В 1905 г. Блок участвовал в рабочей демонстрации и нёс впереди толпы красное знамя. Как Павел Власов Горького. Но всё окружающее его, все события поэт воспринимает через мир символических образов. Революция 1905 года, по его словам, «была одним из проявлений помрачения золота и торжества лилового сумрака, т. е. тех событий, свидетелями которых мы были в наших собственных думах». (V,431).

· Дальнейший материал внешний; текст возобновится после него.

Lemma execute_copy_safe itype size st :
  dec_inv st -> 3 <= itype <= 11 -> 0 <= size < 2 ^ 32 -> target_pos st < 2 ^ 62 ->
  safe (grown size st) (execute_copy itype (sec_addr sec) cwl cwo (lenZ out0) size st).
Proof.
  intros Hst Hit Hs Htp. pose proof (dec_target st Hst) as [Ht Hl]. pose proof Hst as [Hi Hd Ha Hc Ho Hsrc].
  pose proof (lenZ_nonneg out0). unfold execute_copy, XD3_CPY.
  rewrite sub_w_ok by (unfold in_range; lia). cbn [bind].
  rewrite add_w_ok by (unfold in_range; lia). cbn [bind].
  rewrite slice_from_ok by lia. cbn [bind].
  set (rest := drop _ _).
  assert (lenZ rest = lenZ (sec_addr sec) - addr_pos st) as Hrl by (apply lenZ_drop; lia).
  pose proof (address_safe (acache st) (itype - 3) (cwl + target_pos st) rest Hc
    (Forall_drop _ _ _ Haddr) ltac:(unfold in_range; lia) ltac:(lia)) as Hdec.
  destruct (AddressCache.decode _ _ _ _) as [[[a n] c']| | |]; try done.
  cbn [map_err bind safe] in *. destruct Hdec as (Har & Hn & Hc').
  rewrite add_w_ok by (unfold in_range; lia). cbn [bind].
  assert (safe (copied size (output st))
    (if a <? cwl then let* src_offset := add_w 64 cwo a in copy_from_source src_offset size st
     else let* off := sub_w 64 a cwl in let* tgt_offset := add_w 64 (lenZ out0) off in
       let* out := copy_from_target tgt_offset size (output st) in
       Ok (out, source st, copy_buf st))) as Hcopy.
  { destruct (Z.ltb_spec a cwl).
    - rewrite add_w_ok by (unfold in_range; lia). cbn [bind]. apply copy_from_source_safe; (done || lia).
    - rewrite sub_w_ok by (unfold in_range; lia). cbn [bind].
      rewrite add_w_ok by (unfold in_range; lia). cbn [bind].
      eapply safe_bind; [apply copy_from_target_safe; lia|]. intros out' Hout'. by split. }
  assert (exists b, (if a <? cwl then let* e := add_w 64 a size in Ok (cwl <? e) else Ok false)
    = Ok (E:=DecodeError) b) as [b ->].
  { destruct (a <? cwl); [|eauto]. rewrite add_w_ok by (unfold in_range; lia). cbn [bind]. eauto. }
  cbn [bind]. destruct b; [done|].
  eapply safe_bind; [exact Hcopy|]. intros [[out' s'] buf'] (Hs' & w & Hw & Hwl).
  rewrite add_w_ok by (unfold in_range; lia). cbn [bind safe].
  split; [|done]. constructor; simpl; try done; [lia|].
  destruct Ho as (w0 & Ho & Hw0). exists (w0 ++ w). rewrite Hw, Ho, <- app_assoc, lenZ_app. split; [done|lia].
Qed.

(** A half-instruction moves forward in INST and grows the target by less than 4 GiB. *)
Lemma execute_half_safe itype table_size st :
  dec_inv st -> 1 <= itype <= 11 -> 0 <= table_size < 256 -> target_pos st < 2 ^ 62 ->
  safe (fun st' => dec_inv st' /\ inst_pos st <= inst_pos st' /\
          target_pos st <= target_pos st' < target_pos st + 2 ^ 32)
       (execute_half_instruction itype table_size sec cwl cwo (lenZ out0) st).
Proof.
  intros Hst Hit Hts Htp. unfold execute_half_instruction.
  eapply safe_bind; [by apply resolve_size_safe|]. intros [size p] [Hs Hp].
  assert (dec_inv (set_inst_pos st p)) as Hst'.
  { destruct Hst as [? ? ? ? ? ?]. constructor; simpl; (done || lia). }
  eapply safe_weaken with (P := grown size (set_inst_pos st p)).
  - unfold execute_sized, XD3_RUN, XD3_ADD.
    destruct (Z.eqb_spec itype 2); [by apply execute_run_safe|].
    destruct (Z.eqb_spec itype 1); [by apply execute_add_safe|].
    apply execute_copy_safe; (done || lia).
  - intros st' (Hd & Htp' & Hip). simpl in *. split; [done|lia].
Qed.

Lemma decode_loop_safe fuel st :
  dec_inv st -> target_pos st <= 2 ^ 33 * inst_pos st ->
  lenZ (sec_inst sec) - inst_pos st < Z.of_nat fuel ->
  safe (fun st' => dec_inv st' /\ target_pos st' <= 2 ^ 33 * lenZ (sec_inst sec))
       (decode_loop fuel sec cwl cwo (lenZ out0) st).
Proof.
  revert st. induction fuel as [|fuel IH]; intros st Hst Htp Hf; pose proof Hst as [Hi _ _ _ _ _]; [lia|].
  cbn [decode_loop]. destruct (Z.ltb_spec (inst_pos st) (lenZ (sec_inst sec))); [|simpl; split; [done|lia]].
  destruct (index_ok (E:=DecodeError) (sec_inst sec) (inst_pos st)) as (op & Hop & ->); [lia|]. cbn [bind].
  rewrite add_w_ok by (unfold in_range; lia). cbn [bind].
  pose proof (Forall_lookup_1 _ _ _ _ Hinst Hop) as Hu. unfold in_range in Hu.
  rewrite table_index by lia. cbn [bind].
  destruct (table_entry_safe op) as (H1 & H2 & H3 & H4); [lia|]. set (e := rfc_entry op) in *.
  set (st1 := set_inst_pos st (inst_pos st + 1)).
  assert (dec_inv st1) as Hst1.
  { destruct Hst as [? ? ? ? ? ?]. constructor; simpl; (done || lia). }
  assert (inst_pos st1 = inst_pos st + 1 /\ target_pos st1 = target_pos st) as [Hi1 Ht1] by done.
  pose proof (proj1 (dec_target st1 Hst1)). unfold XD3_NOOP.
  eapply (safe_bind (fun st' => dec_inv st' /\ inst_pos st1 <= inst_pos st' /\
    target_pos st1 <= target_pos st' < target_pos st1 + 2 ^ 32)).
  { destruct (Z.eqb_spec (type1 e) 0); cbn [negb]; [simpl; split; [done|lia]|].
    apply execute_half_safe; (done || lia). }
  intros st2 (Hst2 & Hi2 & Ht2).
  eapply (safe_bind (fun st' => dec_inv st' /\ inst_pos st2 <= inst_pos st' /\
    target_pos st2 <= target_pos st' < target_pos st2 + 2 ^ 32)).
  { destruct (Z.eqb_spec (type2 e) 0); cbn [negb]; [simpl; split; [done|lia]|].
    apply execute_half_safe; (done || lia). }
  intros st3 (Hst3 & Hi3 & Ht3). apply IH; [done|lia|lia].
Qed.
End Window.
(* ===== verification/Files.v ===== *)
(** * Files, standard streams and the operating system

    The state the file-level API ([src/src/io.rs]) and the command line
    ([src/src/cli.rs]) work on.  A [World] maps paths to contents and holds the
    bytes of standard input and output; different paths name different files.
    What the operating system decides is a class: which paths can be opened or
    created, and how many bytes a [read] returns.  [OsLaws] is what
    [std::io::Read] documents of the latter.  A computation that fails returns
    its error with the world it leaves, so that what was written before an
    error is part of the model.  Writes to an open file do not fail. *)

From stdpp Require Import base numbers list option strings gmap.
From Stdlib Require Import ZArith Lia.
From S2P Require Import Prelude.

Local Open Scope Z_scope.
Local Open Scope rust_scope.

Abbreviation path := string.

Inductive os_error := NotFound | OsFailure (code : Z).

Record World := world {
  files : gmap path bytes;
  stdin : bytes;
  stdout : bytes
}.

(** [os_open] and [os_create] are the errors of opening and creating a path;
    [os_read n rest] is the outcome of a [read] into a buffer of [n] bytes when
    [rest] is left. *)
Class Os := {
  os_open : path -> option os_error;
  os_create : path -> option os_error;
  os_read : Z -> bytes -> result os_error Z
}.

(** A [read] returns at most the buffer's size, and 0 at the end only. *)
Class OsLaws `{Os} : Prop := {
  os_read_count n rest k :
    0 < n -> os_read n rest = Ok k ->
    0 <= k <= n /\ k <= lenZ rest /\ (k = 0 -> rest = [])
}.

(** No operation fails by itself: existing files open, every path can be
    created, every [read] succeeds. *)
Class OsWorks `{Os} : Prop := {
  os_opens p : os_open p = None;
  os_creates p : os_create p = None;
  os_reads n rest : exists k, os_read n rest = Ok k
}.

(** The next byte at a time, and as much as fits. *)
Definition one_byte_os : Os := {|
  os_open _ := None;
  os_create _ := None;
  os_read n rest := Ok (Z.min 1 (Z.min n (lenZ rest)))
|}.

Definition full_reads_os : Os := {|
  os_open _ := None;
  os_create _ := None;
  os_read n rest := Ok (Z.min n (lenZ rest))
|}.

Lemma lenZ_zero {A} (l : list A) : lenZ l = 0 -> l = [].
Proof. destruct l; [done|]. rewrite lenZ_cons. pose proof (lenZ_nonneg l). lia. Qed.

Lemma one_byte_os_laws : OsLaws (H:=one_byte_os).
Proof.
  constructor. intros n rest k Hn [= <-]. pose proof (lenZ_nonneg rest).
  split_and!; try lia. intros. apply lenZ_zero. lia.
Qed.

Lemma full_reads_os_laws : OsLaws (H:=full_reads_os).
Proof.
  constructor. intros n rest k Hn [= <-]. pose proof (lenZ_nonneg rest).
  split_and!; try lia. intros. apply lenZ_zero. lia.
Qed.

Lemma one_byte_os_works : OsWorks (H:=one_byte_os).
Proof. constructor; [done|done|]. intros. by eexists. Qed.

Lemma full_reads_os_works : OsWorks (H:=full_reads_os).
Proof. constructor; [done|done|]. intros. by eexists. Qed.

(** ** Operations *)

Definition set_file (w : World) (p : path) (b : bytes) : World :=
  world (<[p := b]> (files w)) (stdin w) (stdout w).

Definition write_stdout (w : World) (b : bytes) : World :=
  world (files w) (stdin w) (stdout w ++ b).

(** What an open file holds; a file that was opened exists. *)
Definition file_bytes (w : World) (p : path) : bytes := unwrap_or (files w !! p) [].

(** [Path::exists]. *)
Definition path_exists (w : World) (p : path) : bool := bool_decide (is_Some (files w !! p)).

Section Operations.
Context `{Os}.

(** [File::open]: the handle is the path. *)
Definition file_open (w : World) (p : path) : result os_error path :=
  match os_open p with
  | Some e => Err e
  | None => if path_exists w p then Ok p else Err NotFound
  end.

(** [std::fs::read]. *)
Definition fs_read (w : World) (p : path) : result os_error bytes :=
  let* f := file_open w p in Ok (file_bytes w f).

(** [File::create] truncates an existing file. *)
Definition file_create (w : World) (p : path) : result os_error World :=
  match os_create p with
  | Some e => Err e
  | None => Ok (set_file w p [])
  end.
End Operations.

(** The buffers successive [read]s of at most [n] bytes fill until the end; each
    takes at least one byte, so the length is fuel enough. *)
Fixpoint read_pieces `{Os} (fuel : nat) (n : Z) (rest : bytes) : result os_error (list bytes) :=
  match fuel with
  | O => Diverge
  | S fuel =>
      let* k := os_read n rest in
      if k =? 0 then Ok []
      else
        let* ps := read_pieces fuel n (drop (Z.to_nat k) rest) in
        Ok (take (Z.to_nat k) rest :: ps)
  end.

(** ** Lemmas *)

Lemma file_bytes_set w p b : file_bytes (set_file w p b) p = b.
Proof. unfold file_bytes, set_file. simpl. by rewrite lookup_insert_eq. Qed.

Lemma file_bytes_set_ne w p q b : p <> q -> file_bytes (set_file w p b) q = file_bytes w q.
Proof. intros. unfold file_bytes, set_file. simpl. by rewrite lookup_insert_ne. Qed.

Lemma files_set w p b : files (set_file w p b) !! p = Some b.
Proof. apply lookup_insert_eq. Qed.

Lemma files_set_ne w p q b : p <> q -> files (set_file w p b) !! q = files w !! q.
Proof. apply lookup_insert_ne. Qed.

Lemma set_file_twice w p b b' : set_file (set_file w p b) p b' = set_file w p b'.
Proof. unfold set_file. simpl. by rewrite insert_insert_eq. Qed.

Lemma file_bytes_lookup w p b : files w !! p = Some b -> file_bytes w p = b.
Proof. unfold file_bytes. by intros ->. Qed.

Lemma path_exists_lookup w p b : files w !! p = Some b -> path_exists w p = true.
Proof. intros Hp. apply bool_decide_eq_true_2. by rewrite Hp. Qed.

Lemma path_exists_missing w p : files w !! p = None -> path_exists w p = false.
Proof. intros Hp. apply bool_decide_eq_false_2. rewrite Hp. by intros []. Qed.

Section OperationsOk.
Context `{OsWorks}.

Lemma file_open_ok w p b : files w !! p = Some b -> file_open w p = Ok p.
Proof. intros Hp. unfold file_open. by rewrite os_opens, (path_exists_lookup w p b). Qed.

Lemma fs_read_ok w p b : files w !! p = Some b -> fs_read w p = Ok b.
Proof.
  intros Hp. unfold fs_read. rewrite (file_open_ok w p b) by done. cbn [bind].
  by rewrite (file_bytes_lookup w p b).
Qed.

Lemma file_create_ok w p : file_create w p = Ok (set_file w p []).
Proof. unfold file_create. by rewrite os_creates. Qed.
Lemma read_pieces_ok `{!OsLaws} n : 0 < n -> forall fuel rest,
  (length rest < fuel)%nat -> exists ps, read_pieces fuel n rest = Ok ps /\ concat ps = rest.
Proof.
  intros Hn. induction fuel as [|fuel IH]; intros rest Hf; [lia|]. cbn [read_pieces].
  destruct (os_reads n rest) as [k Hk]. pose proof (os_read_count n rest k Hn Hk) as (Hkn & Hkl & Hk0).
  rewrite Hk. cbn [bind]. destruct (Z.eqb_spec k 0) as [Hz|Hz].
  - exists []. by rewrite (Hk0 Hz).
  - destruct (IH (drop (Z.to_nat k) rest)) as (ps & -> & Hps).
    + rewrite length_drop. unfold lenZ in Hkl. lia.
    + eexists. split; [done|]. cbn [concat]. by rewrite Hps, take_drop.
Qed.
End OperationsOk.

(** Opening what is not there fails, whatever the system. *)
Lemma file_open_missing `{Os} w p :
  files w !! p = None -> exists e, file_open w p = Err e.
Proof.
  intros Hp. unfold file_open. rewrite path_exists_missing by done. destruct (os_open p); eauto.
Qed.

Create Rewrite HintDb files.
#[export] Hint Rewrite file_bytes_set files_set set_file_twice : files.
#[export] Hint Rewrite file_bytes_set_ne files_set_ne using congruence : files.
(** [return 1] with what was written. *)
Definition exit_with {E A} (written : bytes) (m : result E A) : result bytes A :=
  map_err (fun _ => written) m.

Section Recode.
Context {B : Build} `{Codecs}.

Definition recode_header (opts : Options.t) (in_hdr : FileHeader.t)
    (new_secondary : option CompressBackend) : FileHeader.t :=
  let out_hdr := FileHeader.default in
  let out_hdr :=
    match new_secondary with
    | Some be => FileHeader.mk (Z.lor (FileHeader.hdr_ind out_hdr) VCD_SECONDARY) (Some (be_id be))
                   (FileHeader.app_header out_hdr)
    | None => out_hdr
    end in
  let with_app ah :=
    FileHeader.mk (Z.lor (FileHeader.hdr_ind out_hdr) VCD_APPHEADER)
      (FileHeader.secondary_id out_hdr) (Some ah) in
  if Options.use_appheader opts then
    match Options.appheader opts with
    | Some ah => with_app ah
    | None =>
        match FileHeader.app_header in_hdr with
        | Some orig_ah => with_app orig_ah
        | None => out_hdr
        end
    end
  else out_hdr.

(** The header of a recoded window, before [enc_len] is known. *)
Definition recoded_window (wh : WindowHeader.t) (out_data out_inst out_addr : bytes) (del_ind : Z)
    (enc_len : Z) : WindowHeader.t :=
  WindowHeader.mk (WindowHeader.win_ind wh) (WindowHeader.copy_window_len wh)
    (WindowHeader.copy_window_offset wh) enc_len (WindowHeader.target_window_len wh) del_ind
    (lenZ out_data) (lenZ out_inst) (lenZ out_addr) (WindowHeader.adler32 wh).

(** The sections as they are stored, or compressed anew. *)
Definition recode_sections (in_hdr : FileHeader.t) (new_secondary : option CompressBackend)
    (wh : WindowHeader.t) (data_buf inst_buf addr_buf written : bytes)
    : result bytes (bytes * bytes * bytes * Z) :=
  let* (raw_data, raw_inst, raw_addr) :=
    if negb (WindowHeader.del_ind wh =? 0) then
      exit_with written (decompress_sections data_buf inst_buf addr_buf (WindowHeader.del_ind wh)
                           (FileHeader.secondary_id in_hdr))
    else Ok (data_buf, inst_buf, addr_buf) in
  match new_secondary with
  | Some be => exit_with written (compress_sections be raw_data raw_inst raw_addr)
  | None => Ok (raw_data, raw_inst, raw_addr, 0)
  end.

(** The [loop] over windows; a window takes at least a byte of the reader. *)
Fixpoint recode_loop (fuel : nat) (in_hdr : FileHeader.t) (new_secondary : option CompressBackend)
    (reader written : bytes) : result bytes bytes :=
  match fuel with
  | O => Diverge
  | S fuel =>
      let* (owh, reader) := exit_with written (WindowHeader.decode reader) in
      match owh with
      | None => Ok written
      | Some wh =>
          let* _ := alloc (WindowHeader.data_len wh) in
          let* _ := alloc (WindowHeader.inst_len wh) in
          let* _ := alloc (WindowHeader.addr_len wh) in
          let* (data_buf, reader) := exit_with written (read_exact (WindowHeader.data_len wh) reader) in
          let* (inst_buf, reader) := exit_with written (read_exact (WindowHeader.inst_len wh) reader) in
          let* (addr_buf, reader) := exit_with written (read_exact (WindowHeader.addr_len wh) reader) in
          let* (out_data, out_inst, out_addr, new_del_ind) :=
            recode_sections in_hdr new_secondary wh data_buf inst_buf addr_buf written in
          let* enc_len :=
            WindowHeader.compute_enc_len (recoded_window wh out_data out_inst out_addr new_del_ind 0) in
          let* written :=
            WindowHeader.encode (recoded_window wh out_data out_inst out_addr new_del_ind enc_len) written in
          recode_loop fuel in_hdr new_secondary reader (written ++ out_data ++ out_inst ++ out_addr)
      end
  end.

(** From the reader's bytes to the writer's. *)
Definition recode (opts : Options.t) (reader : bytes) : result bytes bytes :=
  let* (in_hdr, reader) := exit_with [] (FileHeader.decode reader) in
  let new_secondary := backend (secondary (build_compress_options opts)) in
  let* written := FileHeader.encode (recode_header opts in_hdr new_secondary) [] in
  recode_loop (S (length reader)) in_hdr new_secondary reader written.

Definition cmd_recode `{Os} (opts : Options.t) (w : World) : result World World :=
  match Options.input_file opts with
  | None => Err w
  | Some input_file =>
      let* f := exit_1 w (file_open w input_file) in
      let* (out, w) := open_output w opts in
      let* written := map_err (write_output w out) (recode opts (file_bytes w f)) in
      Ok (write_output w out written)
  end.
End Recode.

(** ** Windows in step *)

(** Decoding the sections depends on these fields of the header only. *)
Lemma decode_with_cache_header {B : Build} {S : Type} `{SourceProvider S} `{Adler32}
    (h h' : WindowHeader.t) sec (s : S) verify buf out c :
  WindowHeader.copy_window_len h' = WindowHeader.copy_window_len h ->
  WindowHeader.copy_window_offset h' = WindowHeader.copy_window_offset h ->
  WindowHeader.target_window_len h' = WindowHeader.target_window_len h ->
  WindowHeader.adler32 h' = WindowHeader.adler32 h ->
  decode_window_with_cache h' sec s verify buf out c = decode_window_with_cache h sec s verify buf out c.
Proof. intros E1 E2 E3 E4. unfold decode_window_with_cache. by rewrite E1, E2, E3, E4. Qed.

От обыденной реальности поэт стремится укрыться в мистической реальности, навеянной ему В.С. Соловьевым «Вечной женственностью». К.В. Мочульский пишет: «Мистическое учение Соловьева и Блок и Белый восприняли сквозь призму его поэзии… Их волновала романтика философско-эротической поэзии с её идейной страстью и пророческим вдохновением… Противопоставление двух миров («голубая кора вещества» – «нетленная порфира»), игра на антитезах, образы-символы: туманы, вьюги, зори, закаты, голубка и змея, лучезарный храм, терем Царицы; цвета-символы: белый, голубой, лазурный, синий, золотой – всё это особенности мистической лирики Соловьева были им приняты как священный канон. Соловьев подсказал им слова для выражения того «несказанного», что они переживали». (Мочульский 1997. С. 33).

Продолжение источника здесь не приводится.